--- What you have to do ---
Here are the records. Write out exactly the lines between the one holding "(** [match] and" and the one holding "PLAYBOOK_VARS => 4", inclusive.
------------------------------------------------
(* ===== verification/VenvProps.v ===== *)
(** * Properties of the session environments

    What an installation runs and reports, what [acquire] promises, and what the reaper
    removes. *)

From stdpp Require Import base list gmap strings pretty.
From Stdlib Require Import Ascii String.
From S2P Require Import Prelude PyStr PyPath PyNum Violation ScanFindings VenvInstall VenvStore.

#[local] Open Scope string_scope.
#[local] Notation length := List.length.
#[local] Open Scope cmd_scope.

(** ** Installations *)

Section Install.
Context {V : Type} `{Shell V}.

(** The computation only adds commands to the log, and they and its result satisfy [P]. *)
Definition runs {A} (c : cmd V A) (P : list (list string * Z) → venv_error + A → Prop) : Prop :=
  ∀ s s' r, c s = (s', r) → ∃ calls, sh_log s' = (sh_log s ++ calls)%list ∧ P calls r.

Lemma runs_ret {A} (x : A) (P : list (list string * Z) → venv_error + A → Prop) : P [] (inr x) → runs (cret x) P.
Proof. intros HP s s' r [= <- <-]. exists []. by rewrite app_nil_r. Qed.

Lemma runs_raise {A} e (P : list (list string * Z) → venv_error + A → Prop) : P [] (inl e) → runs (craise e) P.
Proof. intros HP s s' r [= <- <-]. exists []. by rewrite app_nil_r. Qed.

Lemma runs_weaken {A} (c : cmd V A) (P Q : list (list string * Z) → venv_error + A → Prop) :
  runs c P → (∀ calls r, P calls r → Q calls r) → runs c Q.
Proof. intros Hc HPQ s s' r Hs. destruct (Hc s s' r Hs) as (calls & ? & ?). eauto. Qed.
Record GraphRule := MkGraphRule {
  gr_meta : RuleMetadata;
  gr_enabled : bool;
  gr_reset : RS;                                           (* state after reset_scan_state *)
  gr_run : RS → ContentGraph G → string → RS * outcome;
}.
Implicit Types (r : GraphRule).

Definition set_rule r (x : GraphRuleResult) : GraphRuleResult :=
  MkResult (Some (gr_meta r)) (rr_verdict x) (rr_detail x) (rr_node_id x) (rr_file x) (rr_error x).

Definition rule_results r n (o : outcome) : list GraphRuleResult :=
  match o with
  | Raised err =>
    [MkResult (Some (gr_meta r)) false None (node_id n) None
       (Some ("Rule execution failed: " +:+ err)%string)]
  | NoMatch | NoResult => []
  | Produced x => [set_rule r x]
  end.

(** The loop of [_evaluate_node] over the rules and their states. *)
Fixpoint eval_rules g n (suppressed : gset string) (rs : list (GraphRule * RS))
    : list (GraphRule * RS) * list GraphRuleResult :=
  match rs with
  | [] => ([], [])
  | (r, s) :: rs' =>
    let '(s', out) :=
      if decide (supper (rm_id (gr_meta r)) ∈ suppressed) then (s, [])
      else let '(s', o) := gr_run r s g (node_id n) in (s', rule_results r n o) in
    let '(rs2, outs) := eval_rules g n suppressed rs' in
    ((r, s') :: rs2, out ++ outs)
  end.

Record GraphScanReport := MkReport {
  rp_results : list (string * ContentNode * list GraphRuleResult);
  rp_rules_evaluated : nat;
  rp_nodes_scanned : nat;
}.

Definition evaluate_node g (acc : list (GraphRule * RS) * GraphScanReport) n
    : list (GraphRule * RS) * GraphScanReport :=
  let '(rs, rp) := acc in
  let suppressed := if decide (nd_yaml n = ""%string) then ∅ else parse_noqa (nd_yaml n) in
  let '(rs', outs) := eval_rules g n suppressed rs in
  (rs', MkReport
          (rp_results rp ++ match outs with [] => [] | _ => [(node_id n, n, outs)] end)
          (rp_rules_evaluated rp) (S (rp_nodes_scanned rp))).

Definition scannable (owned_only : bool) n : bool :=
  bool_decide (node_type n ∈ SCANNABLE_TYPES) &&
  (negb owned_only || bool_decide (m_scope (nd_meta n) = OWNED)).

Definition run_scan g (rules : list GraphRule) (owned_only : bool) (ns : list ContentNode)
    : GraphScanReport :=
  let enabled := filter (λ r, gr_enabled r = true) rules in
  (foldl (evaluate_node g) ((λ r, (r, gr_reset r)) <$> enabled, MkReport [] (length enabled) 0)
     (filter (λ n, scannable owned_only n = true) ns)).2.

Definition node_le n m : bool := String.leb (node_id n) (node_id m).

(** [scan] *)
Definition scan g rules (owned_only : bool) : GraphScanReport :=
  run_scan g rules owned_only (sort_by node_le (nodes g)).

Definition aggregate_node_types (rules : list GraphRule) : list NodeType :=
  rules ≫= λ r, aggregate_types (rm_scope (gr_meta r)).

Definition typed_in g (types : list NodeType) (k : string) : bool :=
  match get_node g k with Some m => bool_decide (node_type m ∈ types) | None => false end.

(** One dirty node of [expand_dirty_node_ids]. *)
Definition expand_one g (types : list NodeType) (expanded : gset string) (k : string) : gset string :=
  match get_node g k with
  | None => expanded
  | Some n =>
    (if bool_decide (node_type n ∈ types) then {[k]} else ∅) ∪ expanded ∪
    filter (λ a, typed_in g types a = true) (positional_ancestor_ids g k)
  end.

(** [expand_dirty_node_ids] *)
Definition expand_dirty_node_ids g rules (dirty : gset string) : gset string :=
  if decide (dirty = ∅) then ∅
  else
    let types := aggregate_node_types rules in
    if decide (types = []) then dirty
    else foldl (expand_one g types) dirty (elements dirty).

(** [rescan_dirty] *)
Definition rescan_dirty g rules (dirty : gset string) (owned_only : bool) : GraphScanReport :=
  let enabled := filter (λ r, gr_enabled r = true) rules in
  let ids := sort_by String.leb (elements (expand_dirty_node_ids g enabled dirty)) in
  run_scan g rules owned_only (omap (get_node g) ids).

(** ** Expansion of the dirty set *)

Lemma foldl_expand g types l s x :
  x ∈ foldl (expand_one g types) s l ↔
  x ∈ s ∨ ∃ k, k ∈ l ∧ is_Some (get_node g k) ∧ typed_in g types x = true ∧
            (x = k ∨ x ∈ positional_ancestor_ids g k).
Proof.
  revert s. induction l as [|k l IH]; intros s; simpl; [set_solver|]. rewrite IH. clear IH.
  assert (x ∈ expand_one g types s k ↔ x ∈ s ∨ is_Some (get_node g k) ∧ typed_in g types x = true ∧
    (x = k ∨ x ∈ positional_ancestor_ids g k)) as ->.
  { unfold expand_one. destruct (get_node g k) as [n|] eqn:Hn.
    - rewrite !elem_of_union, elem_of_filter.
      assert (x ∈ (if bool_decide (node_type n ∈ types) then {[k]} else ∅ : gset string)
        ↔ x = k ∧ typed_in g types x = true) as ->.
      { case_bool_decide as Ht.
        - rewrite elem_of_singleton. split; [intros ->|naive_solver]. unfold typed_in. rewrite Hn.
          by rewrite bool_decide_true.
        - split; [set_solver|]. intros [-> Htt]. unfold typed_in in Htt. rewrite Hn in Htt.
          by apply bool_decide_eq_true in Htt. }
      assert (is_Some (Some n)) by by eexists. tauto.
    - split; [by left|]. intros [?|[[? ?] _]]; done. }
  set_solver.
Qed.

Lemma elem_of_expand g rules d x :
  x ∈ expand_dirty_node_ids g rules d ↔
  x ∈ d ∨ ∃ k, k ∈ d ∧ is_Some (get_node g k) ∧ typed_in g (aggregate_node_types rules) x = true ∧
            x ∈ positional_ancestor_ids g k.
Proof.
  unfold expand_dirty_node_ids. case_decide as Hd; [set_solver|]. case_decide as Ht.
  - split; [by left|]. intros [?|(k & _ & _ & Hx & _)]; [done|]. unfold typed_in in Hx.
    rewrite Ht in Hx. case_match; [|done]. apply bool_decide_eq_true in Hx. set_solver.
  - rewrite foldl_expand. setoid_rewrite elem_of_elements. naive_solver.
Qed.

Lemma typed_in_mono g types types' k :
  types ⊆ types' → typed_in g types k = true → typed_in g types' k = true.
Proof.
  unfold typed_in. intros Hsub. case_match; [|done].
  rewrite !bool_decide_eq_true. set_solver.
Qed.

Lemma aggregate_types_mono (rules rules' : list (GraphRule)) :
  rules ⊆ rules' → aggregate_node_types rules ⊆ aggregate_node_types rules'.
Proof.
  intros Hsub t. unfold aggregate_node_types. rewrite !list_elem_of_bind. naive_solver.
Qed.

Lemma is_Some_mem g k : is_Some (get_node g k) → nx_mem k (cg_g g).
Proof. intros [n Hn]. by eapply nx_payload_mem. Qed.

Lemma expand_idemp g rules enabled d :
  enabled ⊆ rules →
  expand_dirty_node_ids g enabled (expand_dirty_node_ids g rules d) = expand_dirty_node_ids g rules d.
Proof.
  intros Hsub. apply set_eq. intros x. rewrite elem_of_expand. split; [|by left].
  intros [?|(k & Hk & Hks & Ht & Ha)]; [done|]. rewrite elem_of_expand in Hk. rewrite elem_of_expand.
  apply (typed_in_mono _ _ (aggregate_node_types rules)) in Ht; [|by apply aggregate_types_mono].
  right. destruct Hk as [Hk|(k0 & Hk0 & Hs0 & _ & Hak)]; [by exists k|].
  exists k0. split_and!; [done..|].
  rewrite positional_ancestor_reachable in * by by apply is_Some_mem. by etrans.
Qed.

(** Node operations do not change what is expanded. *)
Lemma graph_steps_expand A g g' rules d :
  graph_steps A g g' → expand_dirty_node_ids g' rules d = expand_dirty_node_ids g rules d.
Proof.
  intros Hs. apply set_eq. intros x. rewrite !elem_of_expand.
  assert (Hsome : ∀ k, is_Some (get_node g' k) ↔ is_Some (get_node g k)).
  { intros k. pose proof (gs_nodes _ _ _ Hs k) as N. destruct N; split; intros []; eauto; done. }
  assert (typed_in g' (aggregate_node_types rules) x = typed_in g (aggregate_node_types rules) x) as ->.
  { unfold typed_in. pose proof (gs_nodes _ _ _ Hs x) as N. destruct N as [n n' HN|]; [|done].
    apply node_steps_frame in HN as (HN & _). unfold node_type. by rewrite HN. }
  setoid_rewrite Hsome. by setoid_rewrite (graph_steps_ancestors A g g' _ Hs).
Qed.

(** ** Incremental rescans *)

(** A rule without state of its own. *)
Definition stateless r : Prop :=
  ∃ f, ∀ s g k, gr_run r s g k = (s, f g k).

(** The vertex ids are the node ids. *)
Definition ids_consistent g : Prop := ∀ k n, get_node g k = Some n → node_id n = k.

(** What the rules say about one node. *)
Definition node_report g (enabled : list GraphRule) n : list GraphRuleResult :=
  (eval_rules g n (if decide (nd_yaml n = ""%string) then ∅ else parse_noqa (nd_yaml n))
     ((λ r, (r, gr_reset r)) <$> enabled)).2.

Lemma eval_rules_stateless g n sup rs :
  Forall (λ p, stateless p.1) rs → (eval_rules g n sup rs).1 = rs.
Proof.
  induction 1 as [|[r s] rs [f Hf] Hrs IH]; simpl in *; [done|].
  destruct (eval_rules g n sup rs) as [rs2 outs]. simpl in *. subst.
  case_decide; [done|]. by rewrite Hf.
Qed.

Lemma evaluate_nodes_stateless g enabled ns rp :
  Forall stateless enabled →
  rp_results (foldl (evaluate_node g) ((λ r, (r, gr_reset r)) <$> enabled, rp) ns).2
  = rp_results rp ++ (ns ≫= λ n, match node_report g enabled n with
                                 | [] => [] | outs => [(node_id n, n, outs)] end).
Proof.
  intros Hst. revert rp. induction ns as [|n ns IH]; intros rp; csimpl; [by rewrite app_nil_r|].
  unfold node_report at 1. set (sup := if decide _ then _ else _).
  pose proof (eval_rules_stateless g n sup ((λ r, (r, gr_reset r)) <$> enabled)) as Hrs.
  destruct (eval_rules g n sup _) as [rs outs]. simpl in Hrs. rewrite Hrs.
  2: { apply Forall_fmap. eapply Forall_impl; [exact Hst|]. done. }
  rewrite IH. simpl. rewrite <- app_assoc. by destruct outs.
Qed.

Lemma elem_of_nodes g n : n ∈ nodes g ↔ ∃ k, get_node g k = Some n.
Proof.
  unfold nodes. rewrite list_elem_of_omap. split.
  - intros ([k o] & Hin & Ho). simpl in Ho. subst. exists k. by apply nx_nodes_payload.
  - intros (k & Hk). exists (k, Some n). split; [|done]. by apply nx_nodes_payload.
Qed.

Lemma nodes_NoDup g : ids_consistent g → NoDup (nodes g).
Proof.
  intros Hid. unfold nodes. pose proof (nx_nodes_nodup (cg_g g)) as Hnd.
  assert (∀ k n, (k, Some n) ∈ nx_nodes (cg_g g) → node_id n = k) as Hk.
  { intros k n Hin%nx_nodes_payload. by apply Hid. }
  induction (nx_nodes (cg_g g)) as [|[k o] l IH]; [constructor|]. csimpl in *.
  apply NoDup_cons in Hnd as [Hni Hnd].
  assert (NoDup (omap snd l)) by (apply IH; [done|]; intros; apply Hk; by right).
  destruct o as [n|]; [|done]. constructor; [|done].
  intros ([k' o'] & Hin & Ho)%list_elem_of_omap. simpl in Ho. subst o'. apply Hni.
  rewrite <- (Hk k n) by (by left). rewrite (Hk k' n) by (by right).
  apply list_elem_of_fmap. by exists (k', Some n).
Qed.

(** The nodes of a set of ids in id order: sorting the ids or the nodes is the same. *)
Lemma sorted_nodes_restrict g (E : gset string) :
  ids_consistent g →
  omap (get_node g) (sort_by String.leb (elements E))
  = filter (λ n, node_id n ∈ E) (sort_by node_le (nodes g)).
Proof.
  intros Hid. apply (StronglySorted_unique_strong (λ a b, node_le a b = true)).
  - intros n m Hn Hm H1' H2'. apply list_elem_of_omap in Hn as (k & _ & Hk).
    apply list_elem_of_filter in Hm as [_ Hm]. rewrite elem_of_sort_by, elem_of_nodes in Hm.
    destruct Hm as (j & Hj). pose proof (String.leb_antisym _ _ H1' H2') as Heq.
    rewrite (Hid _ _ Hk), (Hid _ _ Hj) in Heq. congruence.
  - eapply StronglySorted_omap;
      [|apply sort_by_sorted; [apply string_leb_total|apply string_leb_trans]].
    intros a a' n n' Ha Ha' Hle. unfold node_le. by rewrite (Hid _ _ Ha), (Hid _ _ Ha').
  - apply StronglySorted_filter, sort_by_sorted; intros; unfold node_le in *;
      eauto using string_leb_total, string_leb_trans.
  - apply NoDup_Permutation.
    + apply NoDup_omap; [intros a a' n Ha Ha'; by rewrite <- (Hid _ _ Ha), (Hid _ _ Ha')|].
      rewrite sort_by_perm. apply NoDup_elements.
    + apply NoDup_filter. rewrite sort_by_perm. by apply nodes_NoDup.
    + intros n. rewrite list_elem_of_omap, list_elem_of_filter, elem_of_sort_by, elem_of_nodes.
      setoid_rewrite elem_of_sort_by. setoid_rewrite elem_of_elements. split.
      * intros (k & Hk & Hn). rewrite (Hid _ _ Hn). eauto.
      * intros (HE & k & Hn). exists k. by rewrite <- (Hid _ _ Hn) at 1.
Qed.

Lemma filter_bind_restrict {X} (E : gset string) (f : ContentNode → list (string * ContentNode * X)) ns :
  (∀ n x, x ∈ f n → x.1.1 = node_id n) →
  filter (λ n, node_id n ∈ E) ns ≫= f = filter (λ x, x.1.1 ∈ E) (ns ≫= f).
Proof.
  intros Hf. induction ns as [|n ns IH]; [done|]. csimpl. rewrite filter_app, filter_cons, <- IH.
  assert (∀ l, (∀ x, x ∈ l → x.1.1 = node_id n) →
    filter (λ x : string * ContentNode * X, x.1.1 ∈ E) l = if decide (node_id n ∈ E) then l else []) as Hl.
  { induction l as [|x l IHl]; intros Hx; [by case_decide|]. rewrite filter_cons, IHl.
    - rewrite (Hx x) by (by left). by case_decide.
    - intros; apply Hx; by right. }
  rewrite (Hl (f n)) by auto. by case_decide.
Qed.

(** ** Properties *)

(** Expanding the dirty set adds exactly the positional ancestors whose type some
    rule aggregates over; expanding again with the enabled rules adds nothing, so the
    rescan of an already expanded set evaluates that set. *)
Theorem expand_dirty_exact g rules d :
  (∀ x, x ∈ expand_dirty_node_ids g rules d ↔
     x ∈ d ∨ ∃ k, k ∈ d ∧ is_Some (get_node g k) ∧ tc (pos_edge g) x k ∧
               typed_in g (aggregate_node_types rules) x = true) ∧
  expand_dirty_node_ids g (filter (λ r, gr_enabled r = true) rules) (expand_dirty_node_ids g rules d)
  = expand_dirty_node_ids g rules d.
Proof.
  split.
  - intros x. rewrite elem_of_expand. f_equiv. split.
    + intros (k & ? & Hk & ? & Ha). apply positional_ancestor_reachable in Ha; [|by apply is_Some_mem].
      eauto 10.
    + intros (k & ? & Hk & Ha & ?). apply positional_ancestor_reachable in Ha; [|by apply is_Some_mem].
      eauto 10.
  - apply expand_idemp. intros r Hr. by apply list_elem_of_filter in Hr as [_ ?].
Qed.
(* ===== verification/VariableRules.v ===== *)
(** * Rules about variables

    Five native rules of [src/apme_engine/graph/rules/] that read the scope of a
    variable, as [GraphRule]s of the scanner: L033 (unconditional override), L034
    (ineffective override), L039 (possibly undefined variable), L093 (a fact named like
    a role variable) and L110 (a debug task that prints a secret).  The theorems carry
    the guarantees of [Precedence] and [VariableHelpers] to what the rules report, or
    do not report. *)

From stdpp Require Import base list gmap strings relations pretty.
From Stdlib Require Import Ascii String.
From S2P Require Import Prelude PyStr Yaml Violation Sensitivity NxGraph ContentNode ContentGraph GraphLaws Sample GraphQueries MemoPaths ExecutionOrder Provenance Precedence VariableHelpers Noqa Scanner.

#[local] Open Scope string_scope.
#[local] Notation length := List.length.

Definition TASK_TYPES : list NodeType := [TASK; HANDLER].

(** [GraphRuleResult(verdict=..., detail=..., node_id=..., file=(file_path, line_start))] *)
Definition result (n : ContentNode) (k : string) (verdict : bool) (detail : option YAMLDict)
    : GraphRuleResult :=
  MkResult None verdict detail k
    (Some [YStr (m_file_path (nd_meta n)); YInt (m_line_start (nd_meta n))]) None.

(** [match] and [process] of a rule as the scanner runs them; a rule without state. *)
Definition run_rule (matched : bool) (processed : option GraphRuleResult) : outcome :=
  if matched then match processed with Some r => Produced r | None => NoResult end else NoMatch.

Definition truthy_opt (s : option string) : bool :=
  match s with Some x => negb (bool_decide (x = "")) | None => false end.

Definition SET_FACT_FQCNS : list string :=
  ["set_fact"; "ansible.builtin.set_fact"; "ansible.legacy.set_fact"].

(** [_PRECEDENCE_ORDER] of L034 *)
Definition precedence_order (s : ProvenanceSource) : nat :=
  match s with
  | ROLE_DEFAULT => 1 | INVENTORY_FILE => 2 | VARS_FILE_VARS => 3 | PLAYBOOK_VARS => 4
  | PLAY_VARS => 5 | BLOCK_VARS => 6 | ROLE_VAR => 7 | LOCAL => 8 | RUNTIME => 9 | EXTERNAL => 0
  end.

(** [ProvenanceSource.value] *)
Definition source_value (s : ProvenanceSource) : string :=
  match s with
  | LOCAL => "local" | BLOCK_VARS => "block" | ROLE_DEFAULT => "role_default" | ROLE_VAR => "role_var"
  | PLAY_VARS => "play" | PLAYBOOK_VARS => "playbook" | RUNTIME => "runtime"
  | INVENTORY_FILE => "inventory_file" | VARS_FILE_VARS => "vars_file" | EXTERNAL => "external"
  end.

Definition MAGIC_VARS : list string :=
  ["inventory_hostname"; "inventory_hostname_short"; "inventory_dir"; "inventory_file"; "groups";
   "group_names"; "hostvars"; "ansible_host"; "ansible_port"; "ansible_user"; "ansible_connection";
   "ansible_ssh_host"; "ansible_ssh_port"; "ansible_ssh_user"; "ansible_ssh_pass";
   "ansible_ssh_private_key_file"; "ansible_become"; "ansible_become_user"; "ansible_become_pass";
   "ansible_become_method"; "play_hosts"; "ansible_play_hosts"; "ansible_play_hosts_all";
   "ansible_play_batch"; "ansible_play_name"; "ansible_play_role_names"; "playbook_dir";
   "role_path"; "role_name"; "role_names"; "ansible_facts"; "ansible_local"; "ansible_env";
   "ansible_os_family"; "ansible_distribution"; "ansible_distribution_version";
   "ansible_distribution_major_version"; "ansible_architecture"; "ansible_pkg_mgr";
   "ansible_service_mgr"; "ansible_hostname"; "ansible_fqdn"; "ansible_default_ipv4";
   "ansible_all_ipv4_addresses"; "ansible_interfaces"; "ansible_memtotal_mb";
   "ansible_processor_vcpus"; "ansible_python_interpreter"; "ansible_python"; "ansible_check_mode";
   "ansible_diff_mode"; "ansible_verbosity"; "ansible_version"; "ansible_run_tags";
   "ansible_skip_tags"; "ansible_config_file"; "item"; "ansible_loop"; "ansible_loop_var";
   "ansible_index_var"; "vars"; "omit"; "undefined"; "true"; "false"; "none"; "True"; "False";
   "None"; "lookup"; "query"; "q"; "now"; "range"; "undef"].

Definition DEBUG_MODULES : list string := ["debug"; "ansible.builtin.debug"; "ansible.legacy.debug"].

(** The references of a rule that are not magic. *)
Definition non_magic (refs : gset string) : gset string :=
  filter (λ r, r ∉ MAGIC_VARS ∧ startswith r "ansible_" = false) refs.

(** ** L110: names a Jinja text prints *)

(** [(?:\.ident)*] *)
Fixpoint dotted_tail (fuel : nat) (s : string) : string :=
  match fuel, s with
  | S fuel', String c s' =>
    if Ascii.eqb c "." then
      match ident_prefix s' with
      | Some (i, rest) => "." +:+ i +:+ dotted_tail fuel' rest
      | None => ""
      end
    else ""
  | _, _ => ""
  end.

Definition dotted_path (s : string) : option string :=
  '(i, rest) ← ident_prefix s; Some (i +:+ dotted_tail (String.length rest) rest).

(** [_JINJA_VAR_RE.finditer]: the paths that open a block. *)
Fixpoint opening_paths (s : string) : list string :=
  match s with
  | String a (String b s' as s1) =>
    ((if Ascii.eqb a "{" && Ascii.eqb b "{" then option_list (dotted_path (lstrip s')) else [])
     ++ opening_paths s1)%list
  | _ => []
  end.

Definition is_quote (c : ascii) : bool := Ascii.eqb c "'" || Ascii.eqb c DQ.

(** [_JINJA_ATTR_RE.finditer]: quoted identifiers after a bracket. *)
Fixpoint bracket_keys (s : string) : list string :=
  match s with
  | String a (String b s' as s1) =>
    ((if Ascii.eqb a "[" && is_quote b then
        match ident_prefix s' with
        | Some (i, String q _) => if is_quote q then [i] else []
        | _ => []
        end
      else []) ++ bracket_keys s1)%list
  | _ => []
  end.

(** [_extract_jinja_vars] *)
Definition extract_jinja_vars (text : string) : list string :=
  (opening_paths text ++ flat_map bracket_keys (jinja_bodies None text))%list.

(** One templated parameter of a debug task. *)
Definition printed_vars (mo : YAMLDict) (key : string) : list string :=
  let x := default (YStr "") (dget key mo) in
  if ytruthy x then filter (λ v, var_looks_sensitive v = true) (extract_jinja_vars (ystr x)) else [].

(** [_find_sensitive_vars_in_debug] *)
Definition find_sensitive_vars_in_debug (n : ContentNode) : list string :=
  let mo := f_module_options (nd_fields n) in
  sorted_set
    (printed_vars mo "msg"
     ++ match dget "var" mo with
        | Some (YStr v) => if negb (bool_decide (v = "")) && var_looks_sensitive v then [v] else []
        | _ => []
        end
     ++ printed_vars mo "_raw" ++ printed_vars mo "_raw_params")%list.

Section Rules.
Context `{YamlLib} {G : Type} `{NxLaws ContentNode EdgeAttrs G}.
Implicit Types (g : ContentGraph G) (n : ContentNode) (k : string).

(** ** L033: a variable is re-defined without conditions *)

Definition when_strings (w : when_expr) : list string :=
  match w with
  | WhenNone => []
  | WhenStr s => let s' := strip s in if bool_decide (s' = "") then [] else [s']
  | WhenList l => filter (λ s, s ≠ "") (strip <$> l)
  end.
------------------------------------------------
--- Answer to this exercise ---
(** [match] and [process] of a rule as the scanner runs them; a rule without state. *)
Definition run_rule (matched : bool) (processed : option GraphRuleResult) : outcome :=
  if matched then match processed with Some r => Produced r | None => NoResult end else NoMatch.

Definition truthy_opt (s : option string) : bool :=
  match s with Some x => negb (bool_decide (x = "")) | None => false end.

Definition SET_FACT_FQCNS : list string :=
  ["set_fact"; "ansible.builtin.set_fact"; "ansible.legacy.set_fact"].

(** [_PRECEDENCE_ORDER] of L034 *)
Definition precedence_order (s : ProvenanceSource) : nat :=
  match s with
  | ROLE_DEFAULT => 1 | INVENTORY_FILE => 2 | VARS_FILE_VARS => 3 | PLAYBOOK_VARS => 4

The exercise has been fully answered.